* [What to do] Reproduce each of the entries that follow, exactly.
▬▬▬
(** ** Domain objects *)

(** Modelled from the spec: the [HelmRelease] class lives in
    [common/k8s-api/endpoints/helm-releases.api], which is not part of the
    sources.  An item has a name, a namespace and an opaque payload; its
    identity is the pair (namespace, name). *)
Module HelmRelease.
Record t := mk { getName : string; getNs : string; getRevision : nat }.
Definition getId (r : t) : string * string := (getNs r, getName r).
#[global] Instance eq_dec : EqDecision t.
Proof. solve_decision. Defined.
End HelmRelease.

(** Modelled from the spec: the [Secret] class is not part of the sources.
    A secondary item has a globally unique id, a namespace and a label set,
    a mapping from string to string. *)
Module Secret.
Record t := mk { getId : string; getNs : string; getLabels : gmap string string }.
#[global] Instance eq_dec : EqDecision t.
Proof. solve_decision. Defined.
End Secret.

(** [lodash/isEqual] on the two sides of the comparison in
    [watchAssociatedSecrets]: the left side is always a label set, the right
    side is [undefined] when the id is unknown ([?.]).  Equality is
    structural. *)
Definition isEqual (a b : option (gmap string string)) : bool := bool_decide (a = b).

(** ** Promises *)

(** What a rejected request carries; [loadAll] reads its [error] field. *)
Record ApiError := { error : option string }.

#[global] Instance ApiError_eq_dec : EqDecision ApiError.
Proof. solve_decision. Defined.

Inductive Outcome (A : Type) :=
| Fulfilled (v : A)
| Rejected (e : ApiError).
Arguments Fulfilled {A} v.
Arguments Rejected {A} e.

Definition is_fulfilled {A} (o : Outcome A) : bool :=
  match o with Fulfilled _ => true | Rejected _ => false end.

(** [Promise.all] over [n] promises: one slot per input promise, filled when
    that promise fulfils.  It fulfils with the values in input order once
    every slot is filled and rejects with the first rejection it hears of. *)
Inductive Progress (A : Type) :=
| Waiting (slots : list (option A))
| Done (o : Outcome (list A)).
Arguments Waiting {A} slots.
Arguments Done {A} o.

Definition all_of {A} (n : nat) : list (option A) := replicate n None.

Definition collect {A} (slots : list (option A)) : option (list A) :=
  mapM id slots.

Definition poll {A} (slots : list (option A)) : Progress A :=
  match collect slots with
  | Some vs => Done (Fulfilled vs)
  | None => Waiting slots
  end.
▬▬▬
* [Exercise output]
(** ** Domain objects *)

(** Modelled from the spec: the [HelmRelease] class lives in
    [common/k8s-api/endpoints/helm-releases.api], which is not part of the
    sources.  An item has a name, a namespace and an opaque payload; its
    identity is the pair (namespace, name). *)
Module HelmRelease.
Record t := mk { getName : string; getNs : string; getRevision : nat }.
Definition getId (r : t) : string * string := (getNs r, getName r).
#[global] Instance eq_dec : EqDecision t.
Proof. solve_decision. Defined.
End HelmRelease.

(** Modelled from the spec: the [Secret] class is not part of the sources.
    A secondary item has a globally unique id, a namespace and a label set,
    a mapping from string to string. *)
Module Secret.
Record t := mk { getId : string; getNs : string; getLabels : gmap string string }.
#[global] Instance eq_dec : EqDecision t.
Proof. solve_decision. Defined.
End Secret.

(** [lodash/isEqual] on the two sides of the comparison in
    [watchAssociatedSecrets]: the left side is always a label set, the right
    side is [undefined] when the id is unknown ([?.]).  Equality is
    structural. *)
Definition isEqual (a b : option (gmap string string)) : bool := bool_decide (a = b).

(** ** Promises *)

(** What a rejected request carries; [loadAll] reads its [error] field. *)
Record ApiError := { error : option string }.

#[global] Instance ApiError_eq_dec : EqDecision ApiError.
Proof. solve_decision. Defined.

Inductive Outcome (A : Type) :=
| Fulfilled (v : A)
| Rejected (e : ApiError).
Arguments Fulfilled {A} v.
Arguments Rejected {A} e.

Definition is_fulfilled {A} (o : Outcome A) : bool :=
  match o with Fulfilled _ => true | Rejected _ => false end.

(** [Promise.all] over [n] promises: one slot per input promise, filled when
    that promise fulfils.  It fulfils with the values in input order once
    every slot is filled and rejects with the first rejection it hears of. *)
Inductive Progress (A : Type) :=
| Waiting (slots : list (option A))
| Done (o : Outcome (list A)).
Arguments Waiting {A} slots.
Arguments Done {A} o.

Definition all_of {A} (n : nat) : list (option A) := replicate n None.

Definition collect {A} (slots : list (option A)) : option (list A) :=
  mapM id slots.

Definition poll {A} (slots : list (option A)) : Progress A :=
  match collect slots with
  | Some vs => Done (Fulfilled vs)
  | None => Waiting slots
  end.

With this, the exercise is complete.